### About this exercise
Among the entries, which lines carry the string "failStartedTask"? Copy every one.

#### Dataset entries

(* ===== verification/SafeRunner.v ===== *)
(** * Safe execution: the runner

    [src/worker-core/safe-execution/application/safe-execution-runner.ts] and
    [continuation-job.ts]: a task runs in a locked workspace, attempt after
    attempt, with the guidance of operators delivered to its continuations.

    The variables that [catch] and [finally] read, the deliveries of guidance and
    the summary of the last output, are the state of the program. [return p] of a
    promise [p] inside [try] lets [finally] run before [p] settles: the body
    returns the program that goes on after [finally]. Callbacks of the input may
    throw. [Promise.all] makes its calls in the order of its list and waits for
    all of them. *)

From stdpp Require Import base numbers option sets strings pretty list.
From S2P Require Import Prelude Json WorkerInbox Programs WorkerControl StatePrograms SafePolicy SafeTask.

Module SafeRunner.
Import SafePolicy SafeTask.

Section runner.
Context {Job Result : Type}.
Context (localeCompare : jsstring → jsstring → comparison) (sha256_hex : jsstring → jsstring).
(** [{...job, prompt}] for a job that is an object with a string as prompt. *)
Context (with_prompt : Job → jsstring → option Job).

(** ** Input *)

(** The prompt that a controlled job replaces, or the context of its task. *)
Inductive ControlResult : Type := WithPrompt (job : Job) (prompt : jsstring) | Replacing (job : Job) (prompt : jsstring).
Definition controlled_job (c : ControlResult) : Job := match c with WithPrompt j _ | Replacing j _ => j end.
Definition controlled_prompt (c : ControlResult) : jsstring := match c with WithPrompt _ p | Replacing _ p => p end.

Record RunInput : Type := mkRunInput {
  ri_taskId : jsstring; ri_path : jsstring; ri_staleLockMs : option num; requireGitWorkspace : bool;
  ri_effectMode : EffectMode; ri_provider : jsstring; ri_job : Job; originalPrompt : jsstring;
  ri_continuationMode : option ContinuationMode; ri_policy : option Policy;
  continuationJobFactory : option (Job → Packet → Z → result Thrown Job);
  controlContinuationJobFactory :
    option (Job → jsstring → Control.Batch → Z → option FailureReason → option details_t → result Thrown ControlResult);
  attemptMetadata : option (option Result → option Thrown → result Thrown Metadata);
  classifyError : option (Thrown → result Thrown Classification);
  summarizeResult : option (Result → result Thrown (option jsstring));
  attemptUsage : option (Result → result Thrown (option Usage));
  attemptUsageFromError : option (Thrown → result Thrown (option Usage));
  summarizeError : option (Thrown → result Thrown (option jsstring));
  summarizeErrorOutput : option (Thrown → result Thrown (option jsstring));
  controlTarget : option Inbox.Target; has_abortSignal : bool }.

Inductive RunResult : Type :=
| Completed (task : Task Result) (v : option Result) (l : list Attempt) (replayed : bool)
| Stopped (status : StopStatus) (task : Task Result) (l : list Attempt) (r : FailureReason) (msg : jsstring)
    (d : option details_t) (e : option Thrown).

(** Which optional ports there are. *)
Record Options : Set := mkOptions {
  has_controlInbox : bool; supportsDeferredControlDelivery : bool; has_registry : bool; ownerId : jsstring;
  ownerPid : option num }.

(** ** Ports *)

Record ActiveAttempt : Set := mkActive { aa_taskId : jsstring; aa_attemptNumber : Z; aa_provider : jsstring;
  aa_workspacePath : jsstring; aa_target : Inbox.Target; aa_startedAt : date }.

(** The worker pool tells that the provider has the task, or is done. *)
Inductive PoolReply : Type := ProviderStarted | Finished (v : Result).

(** A mark that is started without waiting for it is settled later. *)
Inductive call : Type :=
| CanonicalizePath (path : jsstring) | AssertGitWorkspace (path : jsstring) | Capture (path : jsstring) (includeDiff : bool)
| ReadTask (id : jsstring) | StartTask (i : StartInput) | AppendAttempt (id : jsstring) (a : Attempt) (now : date)
| CompleteTask (id : jsstring) (v : Result) (out : option jsstring) (now : date) | MarkPartial (m : MarkInput)
| StartMark (m : MarkInput) | SettleMark (m : MarkInput)
| AcquireLock (i : LockInput) | ReleaseLock (l : LockRecord)
| ClockNow | SystemNow | IsAborted | AttemptAbortReason
| Register (a : ActiveAttempt) | Unregister (a : ActiveAttempt)
| PoolRun (job : Job) (idempotencyKey : jsstring) (deliveries : nat) | PoolResume (confirmed : result Thrown unit)
| Consume (i : Control.ConsumeInput) | Confirm (b : Control.Batch) | Release (b : Control.Batch).

Definition answer (c : call) : Type :=
  match c with
  | CanonicalizePath _ => jsstring
  | Capture _ _ => Snapshot
  | ReadTask _ => option (Task Result)
  | StartTask _ | AppendAttempt _ _ _ | CompleteTask _ _ _ _ | MarkPartial _ | SettleMark _ => Task Result
  | AcquireLock _ => LockRecord
  | ClockNow => date
  | SystemNow => Z
  | IsAborted => bool
  | AttemptAbortReason => AbortReason
  | PoolRun _ _ _ => PoolReply
  | PoolResume _ => Result
  | Consume _ => Control.Batch
  | _ => unit
  end.

(** ** State *)

Inductive DeliveryState : Set := Claimed | Confirmed | Released.
Record Delivery : Set := mkDelivery { d_batch : Control.Batch; d_state : DeliveryState }.
Record local : Set := mkLocal { deliveries : list Delivery; previousOutput : option jsstring }.

Abbreviation P := (Stateful Thrown answer local).

Definition push_delivery (b : Control.Batch) (s : local) : local :=
  mkLocal (deliveries s ++ [mkDelivery b Claimed]) (previousOutput s).
Definition set_output (o : option jsstring) (s : local) : local := mkLocal (deliveries s) o.
Definition set_delivery (k : nat) (st : DeliveryState) (s : local) : local :=
  mkLocal (alter (λ d, mkDelivery (d_batch d) st) k (deliveries s)) (previousOutput s).

(** A delivery is confirmed or released once. *)
Definition settle_delivery (c : Control.Batch → P unit) (st : DeliveryState) (k : nat) : P unit :=
  d ← read_ (λ s, deliveries s !! k);
  match d with
  | Some (mkDelivery b Claimed) => c b ;; write_ (set_delivery k st)
  | _ => done_ tt
  end.
Definition confirm : nat → P unit := settle_delivery (λ b, await_ (Confirm b)) Confirmed.
Definition release : nat → P unit := settle_delivery (λ b, await_ (Release b)) Released.

Fixpoint first_failure (l : list (result Thrown unit)) : result Thrown unit :=
  match l with [] => Ok tt | Throw e :: _ => Throw e | Ok _ :: l => first_failure l end.

Definition confirm_all : P unit :=
  n ← read_ (λ s, length (deliveries s));
  rs ← each_ (λ k, settled_ (confirm k)) (seq 0 n);
  pure_ (first_failure rs).
Definition release_all : P unit :=
  n ← read_ (λ s, length (deliveries s));
  each_ (λ k, settled_ (release k)) (seq 0 n) ;; done_ tt.

(** An optional callback. *)
Definition when_some {A B} (f : option (A → result Thrown (option B))) (a : A) : P (option B) :=
  match f with Some f => pure_ (f a) | None => done_ None end.

Context (o : Options) (i : RunInput).

(** ** Pure parts *)

Definition policy : NormalizedPolicy := normalizeSafeExecutionPolicy (ri_policy i) (ri_continuationMode i).

Definition validateRunInput : result Thrown unit :=
  if negb (truthy (js_trim (ri_taskId i)))
  then Throw (safe_error "safe_execution_invalid_task" "Safe execution taskId is required." [])
  else if negb (truthy (js_trim (ri_path i)))
  then Throw (safe_error "safe_execution_invalid_task" "Safe execution workspace path is required." [])
  else if negb (truthy (js_trim (ri_provider i)))
  then Throw (safe_error "safe_execution_invalid_task" "Safe execution provider is required." [])
  else if bool_decide (ri_effectMode i = ExternalSideEffects) && (1 <? np_maxAttempts policy)%Z
  then Throw (safe_error "safe_execution_external_retry_disabled"
                "Safe execution does not retry external side effects by default." [])
  else Ok tt.

Definition attempt_id (n : Z) : jsstring := ri_taskId i ++ js ":attempt-" ++ js (pretty n).
Definition control_base (path : jsstring) : Inbox.Target :=
  default (Inbox.mkTarget (ri_taskId i) None None None None (Some path)) (controlTarget i).
Definition attemptControlTarget (path : jsstring) (n : Z) : Inbox.Target :=
  let b := control_base path in
  Inbox.mkTarget (Inbox.jobId b) (Some (default (ri_taskId i) (Inbox.taskId b))) (Inbox.workerId b)
    (Some (default (attempt_id n) (Inbox.attemptId b))) (Inbox.providerSessionId b)
    (Some (default path (Inbox.workspaceId b))).

Definition workerControlBatchWithoutMessage (b : Control.Batch) : Control.Batch :=
  Control.mkBatch (Control.b_target b) (Control.b_attempt b) (Control.b_signals b) (Control.b_signalIds b) None.

Definition continuationJobFor (job : Job) (p : Packet) (n : Z) : result Thrown (option Job) :=
  match continuationJobFactory i with
  | Some f => match f job p n with Ok j => Ok (Some j) | Throw e => Throw e end
  | None => Ok (with_prompt job (message p))
  end.

(** A result, and the mark that it reports. *)
Definition replay (t : Task Result) : RunResult := Completed t (t_result t) (attempts t) true.
Definition stopped (s : StopStatus) (t : Task Result) (r : FailureReason) (msg : jsstring) (d : option details_t)
    (e : option Thrown) : RunResult := Stopped s t (attempts t) r msg d e.

Definition mark (s : StopStatus) (r : FailureReason) (msg : jsstring) (d : option details_t) : P (Task Result) :=
  now ← await_ ClockNow;
  await_ (MarkPartial (mkMark (ri_taskId i) s r (Some msg) d now)).

(** ** Steps *)

(** What a body returns: the program that goes on after [finally]. *)
Abbreviation Body := (P (P RunResult)).
Definition return_ (r : RunResult) : Body := done_ (done_ r).

(** [return this.failStartedTask(...)]: the mark is started, not awaited. *)
Definition failStartedTask (e : Thrown) : Body :=
  let c := defaultSafeExecutionErrorClassifier e in
  match match summarizeError i with Some f => f e | None => Ok None end with
  | Throw x => done_ (raise_ x)
  | Ok summary =>
      let msg := default (safeMessage c) summary in
      let s := safeExecutionFinalStatusForFailure (reason c) in
      now ← settled_ (await_ ClockNow);
      match now with
      | Throw x => done_ (raise_ x)
      | Ok now =>
          let m := mkMark (ri_taskId i) s (reason c) (Some msg) (c_details c) now in
          await_ (StartMark m) ;;
          done_ (t ← await_ (SettleMark m); done_ (stopped s t (reason c) msg (c_details c) (Some e)))
      end
  end.

Definition consume (path : jsstring) (n : Z) : P Control.Batch :=
  now ← await_ ClockNow;
  await_ (Consume (Control.mkConsume (control_base path) (attempt_id n) None (supportsDeferredControlDelivery o) (Some now))).

Definition has_signals (b : Control.Batch) : bool := match Control.b_signalIds b with [] => false | _ => true end.

(** A batch that has to be confirmed or released is kept. *)
Definition keep_delivery (b : Control.Batch) : P unit :=
  if has_signals b && supportsDeferredControlDelivery o then write_ (push_delivery b) else done_ tt.

Definition buildContinuationPacket (path prompt : jsstring) (n : Z) (r : FailureReason) (s : Snapshot)
    (out : option jsstring) (batch : option Control.Batch) : P Packet :=
  batch ← match batch with
          | Some b => done_ (Some b)
          | None =>
              if has_controlInbox o && shouldDeliverSafeExecutionControlForContinuation r
              then b ← consume path n; keep_delivery b ;; done_ (Some b)
              else done_ None
          end;
  done_ (build (ri_taskId i) n (ri_provider i) path prompt r s out batch).

(** ** An attempt *)

Inductive Next : Type := Return (p : P RunResult) | Again (t : Task Result) (job : Job).

(** [pool.run]: when the provider has the task, the deliveries are confirmed. *)
Definition pool_reply (k : nat) (reply : PoolReply) : P Result :=
  match reply with
  | Finished v => done_ v
  | ProviderStarted =>
      confirmed ← (match k with O => done_ (Ok tt) | _ => settled_ confirm_all end);
      await_ (PoolResume confirmed)
  end.
Definition pool_run (job : Job) (n : Z) : P Result :=
  k ← read_ (λ s, length (deliveries s));
  reply ← await_ (PoolRun job (ri_taskId i ++ js ":" ++ js (pretty n)) k);
  pool_reply k reply.

Definition capture_after (path : jsstring) (includeDiff : bool) : P (Snapshot * option Thrown) :=
  r ← settled_ (await_ (Capture path includeDiff));
  match r with
  | Ok s => done_ (s, None)
  | Throw e => now ← await_ SystemNow; done_ (unavailableWorkspaceSnapshot sha256_hex path e now, Some e)
  end.

Definition record_success (path : jsstring) (n : Z) (startedAt : date) (before : Snapshot) (v : Result) : P Next :=
  confirm_all ;;
  '(after, _) ← capture_after path false;
  out ← when_some (summarizeResult i) v;
  write_ (set_output out) ;;
  u ← when_some (attemptUsage i) v;
  m ← match attemptMetadata i with Some f => (m ← pure_ (f (Some v) None); done_ (Some m)) | None => done_ None end;
  finished ← await_ ClockNow;
  now ← await_ ClockNow;
  await_ (AppendAttempt (ri_taskId i)
            (completeAttemptRecord localeCompare (ri_taskId i) (ri_provider i) n startedAt finished before after m u out) now) ;;
  now ← await_ ClockNow;
  t ← await_ (CompleteTask (ri_taskId i) v out now);
  done_ (Return (done_ (Completed t (Some v) (attempts t) false))).

Definition attempt_succeeds (path : jsstring) (job : Job) (n : Z) (startedAt : date) (before : Snapshot) : P Next :=
  v ← pool_run job n;
  record_success path n startedAt before v.

Definition classify (e : Thrown) (captureError : option Thrown) : P Classification :=
  why ← await_ AttemptAbortReason;
  c ← match runtimeInterruptClassification why with
      | Some c => done_ c
      | None => match classifyError i with Some f => pure_ (f e) | None => done_ (defaultSafeExecutionErrorClassifier e) end
      end;
  done_ (withFailureDetails c (captureError ≫= λ x, prefixFailureDetails (js "workspaceSnapshot") (failureDetailsFromUnknown x))).
(* ===== verification/SafeWorld.v ===== *)
(** * Safe execution: runs in a world

    A world with the journal and the lock store in memory of [SafeTask.v], a
    scripted worker pool and control inbox, and faults: the runs of
    [SafeRunner.v] evaluate in it. *)

From stdpp Require Import base numbers option sets strings pretty list.
From S2P Require Import Prelude Json WorkerInbox Programs WorkerControl StatePrograms SafePolicy SafeTask SafeRunner.

Module SafeWorld.
Import SafePolicy SafeTask SafeRunner.

Abbreviation world_call := (SafeRunner.call (Job:=jsstring) (Result:=jsstring)).
Abbreviation world_answer := (SafeRunner.answer (Job:=jsstring) (Result:=jsstring)).
Abbreviation input := (RunInput (Job:=jsstring) (Result:=jsstring)).

(** What the pool answers, and whether the workspace has changes then. *)
Record World : Type := mkWorld {
  w_journal : list (jsstring * Task jsstring); w_locks : locks; w_time : Z; w_calls : nat; w_dirty : bool;
  w_pool : list (result Thrown (PoolReply (Result:=jsstring)) * bool); w_resumed : list (result Thrown jsstring);
  w_inbox : list Control.Batch }.

Definition sha (s : jsstring) : jsstring := s.
Definition compare_all (_ _ : jsstring) : comparison := Eq.
Definition as_prompt (_ p : jsstring) : option jsstring := Some p.
Definition world_snapshot (path : jsstring) (now : Z) (d : bool) : Snapshot :=
  mkSnapshot GitMode path (At now) d (if d then [js "a.ts"] else []) None (js (if d then "changed" else "clean")) (js "summary")
    None None.
Definition empty_batch : Control.Batch :=
  Control.mkBatch (Inbox.mkTarget (js "t") None None None None None) (js "t:attempt-1") [] [] None.

Section world.
(** The calls that fail, by their number. *)
Context (faults : nat → option Thrown).

Definition with_journal (w : World) (x : list (jsstring * Task jsstring) * result Thrown (Task jsstring))
    : result Thrown (Task jsstring) * World :=
  (x.2, mkWorld x.1 (w_locks w) (w_time w) (w_calls w) (w_dirty w) (w_pool w) (w_resumed w) (w_inbox w)).
Definition with_locks (w : World) (l : locks) : World :=
  mkWorld (w_journal w) l (w_time w) (w_calls w) (w_dirty w) (w_pool w) (w_resumed w) (w_inbox w).

Definition perform (c : world_call) (w : World) : fallible Thrown world_answer c * World :=
  match c return fallible Thrown world_answer c * World with
  | CanonicalizePath p => (Ok p, w)
  | AssertGitWorkspace _ => (Ok tt, w)
  | Capture p _ => (Ok (world_snapshot p (w_time w) (w_dirty w)), w)
  | ReadTask id => (Ok (readTask (w_journal w) id), w)
  | StartTask st => with_journal w (startTask (w_journal w) st)
  | AppendAttempt id a now => with_journal w (appendAttempt (w_journal w) id a now)
  | CompleteTask id v out now => with_journal w (completeTask (w_journal w) id v out now)
  | MarkPartial m => with_journal w (markPartial (w_journal w) m)
  | StartMark _ => (Ok tt, w)
  | SettleMark m => with_journal w (markPartial (w_journal w) m)
  | AcquireLock li => let '(l, r) := acquire sha (λ _, true) (w_locks w) li in (r, with_locks w l)
  | ReleaseLock l => (Ok tt, with_locks w (SafeTask.release sha (w_locks w) l))
  | ClockNow => (Ok (At (w_time w)), w)
  | SystemNow => (Ok (w_time w), w)
  | IsAborted => (Ok false, w)
  | AttemptAbortReason => (Ok OtherReason, w)
  | PoolRun _ _ _ =>
      match w_pool w with
      | [] => (Throw undefined, w)
      | (r, d) :: l => (r, mkWorld (w_journal w) (w_locks w) (w_time w) (w_calls w) d l (w_resumed w) (w_inbox w))
      end
  | PoolResume _ =>
      match w_resumed w with
      | [] => (Throw undefined, w)
      | r :: l => (r, mkWorld (w_journal w) (w_locks w) (w_time w) (w_calls w) (w_dirty w) (w_pool w) l (w_inbox w))
      end
  | Consume _ =>
      match w_inbox w with
      | [] => (Ok empty_batch, w)
      | b :: l => (Ok b, mkWorld (w_journal w) (w_locks w) (w_time w) (w_calls w) (w_dirty w) (w_pool w) (w_resumed w) l)
      end
  | Register _ | Unregister _ | Confirm _ | Release _ => (Ok tt, w)
  end.

Definition tick (w : World) : World :=
  mkWorld (w_journal w) (w_locks w) (w_time w + 1) (S (w_calls w)) (w_dirty w) (w_pool w) (w_resumed w) (w_inbox w).
Definition handle (c : world_call) (w : World) : fallible Thrown world_answer c * World :=
  match faults (w_calls w) with
  | Some e => (Throw e, tick w)
  | None => perform c (tick w)
  end.
End world.

Definition no_faults (_ : nat) : option Thrown := None.
Definition fault_at (k : nat) (n : nat) : option Thrown := if (n =? k)%nat then Some (plain_error "disk full") else None.

Definition world_input (effect : EffectMode) (max : Z) (guided : bool) : input :=
  mkRunInput (js "task") (js "/repo") None false effect (js "codex") (js "prompt") (js "prompt") None
    (Some (mkPolicy None None None None None (Some max) None)) None
    (if guided then Some (λ j p _ _ _ _, Ok (WithPrompt j p)) else None) None None None None None None None None false.
Definition world_options (inbox : bool) : Options := mkOptions inbox true false (js "owner") (Some (num_of_Z 7)).

Definition world_run (inbox : bool) (i : input) := run compare_all sha as_prompt (world_options inbox) i start.
Definition world_of (j : list (jsstring * Task jsstring)) (d : bool) (pool : list (result Thrown (PoolReply (Result:=jsstring)) * bool))
    (resumed : list (result Thrown jsstring)) (inbox : list Control.Batch) : World := mkWorld j [] 0 0 d pool resumed inbox.

Definition quota : Thrown := worker_failure "x" [(js "reason", js "quota_limited")] undefined.
Definition guidance : Control.Batch :=
  Control.mkBatch (Inbox.mkTarget (js "task") None None None None None) (js "task:attempt-2") [] [js "s1"] (Some (js "use main")).

(** What is read of the outcome of a run. *)
Inductive Summary : Type := Done (v : option jsstring) (numbers : list Z) (replayed : bool) | Halted (s : StopStatus) (r : FailureReason) (numbers : list Z) | Failing (message : jsstring).
Definition summarize (x : local * result Thrown (RunResult (Result:=jsstring))) : Summary :=
  match x.2 with
  | Ok (Completed _ v l replayed) => Done v (map attemptNumber l) replayed
  | Ok (Stopped s _ l r _ _ _) => Halted s r (map attemptNumber l)
  | Throw e => Failing (safeExecutionErrorMessage e)
  end.
Definition outcome (faults : nat → option Thrown) (inbox : bool) (i : input) (w : World) : Summary :=
  summarize (exec (handle faults) (world_run inbox i) w).1.
Definition journal_status (faults : nat → option Thrown) (inbox : bool) (i : input) (w : World) : option TaskStatus :=
  t_status <$> map_get (w_journal (exec (handle faults) (world_run inbox i) w).2) (js "task").

(** The first attempt hits a limit, the second is given guidance and ends. *)
Definition two_attempts : World := world_of [] false [(Throw quota, false); (Ok ProviderStarted, true)] [Ok (js "done")] [guidance].

Example run_completes : outcome no_faults true (world_input WorkspacePatch 3 false) two_attempts = Done (Some (js "done")) [1; 2]%Z false.
Proof. by vm_compute. Qed.
Example run_without_guidance :
  outcome no_faults false (world_input WorkspacePatch 3 false) (world_of [] false [(Throw quota, false); (Ok (Finished (js "done")), true)] [] [])
  = Done (Some (js "done")) [1; 2]%Z false.
Proof. by vm_compute. Qed.
Example run_waits : outcome no_faults true (world_input WorkspacePatch 1 false) two_attempts = Halted WaitingCapacity QuotaLimited [1]%Z.
Proof. by vm_compute. Qed.

(** The trace of a run, and its end. *)
Abbreviation world_trace faults inbox i w := (exec_trace (handle faults) (world_run inbox i) w).
Lemma world_runs faults inbox i w :
  runs (world_run inbox i) (world_trace faults inbox i w)
    ((exec (handle faults) (world_run inbox i) w).1.1, (exec (handle faults) (world_run inbox i) w).1.2).
Proof. rewrite <-surjective_pairing. apply exec_runs. Qed.

Definition is_ok {A} (r : result Thrown A) : bool := match r with Ok _ => true | Throw _ => false end.
Lemma runs_ok {A} (p : prog (fallible Thrown world_answer) (local * result Thrown A)) tr s r :
  runs p tr (s, r) → is_ok r = true → ∃ x, runs p tr (s, Ok x).
Proof. destruct r; [eauto|done]. Qed.

(** The names of the calls of a trace. *)
Definition call_name (e : event (fallible Thrown world_answer)) : string :=
  match e with
  | Ev c _ =>
      match c with
      | CanonicalizePath _ => "path" | AssertGitWorkspace _ => "git" | Capture _ _ => "capture" | ReadTask _ => "read"
      | StartTask _ => "start" | AppendAttempt _ _ _ => "append" | CompleteTask _ _ _ _ => "complete" | MarkPartial _ => "mark"
      | StartMark _ => "start mark" | SettleMark _ => "settle mark" | AcquireLock _ => "lock" | ReleaseLock _ => "unlock"
      | ClockNow | SystemNow => "now" | IsAborted => "aborted" | AttemptAbortReason => "reason" | Register _ => "register"
      | Unregister _ => "unregister" | PoolRun _ _ _ => "run" | PoolResume _ => "resume" | Consume _ => "consume"
      | Confirm _ => "confirm" | Release _ => "release"
      end
  end%string.

(** A snapshot that fails at the start: the lock is given back before the mark of
    the failure settles. *)
Example unlocked_before_mark :
  map call_name (world_trace (fault_at 6) false (world_input WorkspacePatch 1 false) two_attempts) =
  ["path"; "read"; "now"; "lock"; "now"; "start"; "capture"; "now"; "start mark"; "unlock"; "settle mark"]%string.
Proof. by vm_compute. Qed.

(** A worker finishes, and the journal fails to complete its task: the attempt is
    recorded a second time, as failed, and the finished work is run again. *)
Definition finishing : World := world_of [] false [(Ok (Finished (js "one")), false); (Ok (Finished (js "two")), false)] [] [].
Example finished_work_again :
  outcome no_faults false (world_input WorkspacePatch 3 false) finishing = Done (Some (js "one")) [1]%Z false ∧
  outcome (fault_at 14) false (world_input WorkspacePatch 3 false) finishing = Done (Some (js "two")) [1; 1; 2]%Z false.
Proof. split; by vm_compute. Qed.

(** A task with external side effects that was running when its process ended is
    run again. *)
Definition external_task (st : TaskStatus) (l : list Attempt) (r : option FailureReason) : Task jsstring :=
  mkTask (js "task") (js "run") (js "/repo") ExternalSideEffects (js "codex") st (At 0) (At 0) l None None None r None None.
Example external_after_crash :
  outcome no_faults false (world_input ExternalSideEffects 1 false)
    (world_of [(js "task", external_task TaskRunning [] None)] false [(Ok (Finished (js "again")), false)] [] [])
  = Done (Some (js "again")) [1]%Z false.
Proof. by vm_compute. Qed.

(** And guidance at its start runs one that failed again. *)
Definition failed_attempt : Attempt :=
  mkAttempt (js "task") 1 None None (js "codex") (At 0) (At 0) AttemptFailed (Some TaskTimeout) None None false false [] None None None.
Definition external_failed : World :=
  world_of [(js "task", external_task (TaskStopped Partial) [failed_attempt] (Some TaskTimeout))] false
    [(Ok (Finished (js "again")), false)] [] [guidance].
Example external_guided :
  outcome no_faults true (world_input ExternalSideEffects 1 true) external_failed = Done (Some (js "again")) [1; 2]%Z false ∧
  outcome no_faults true (world_input ExternalSideEffects 1 false) external_failed = Halted Partial TaskTimeout [1]%Z.
Proof. split; by vm_compute. Qed.
End SafeWorld.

########

### Written answer
(** [return this.failStartedTask(...)]: the mark is started, not awaited. *)
Definition failStartedTask (e : Thrown) : Body :=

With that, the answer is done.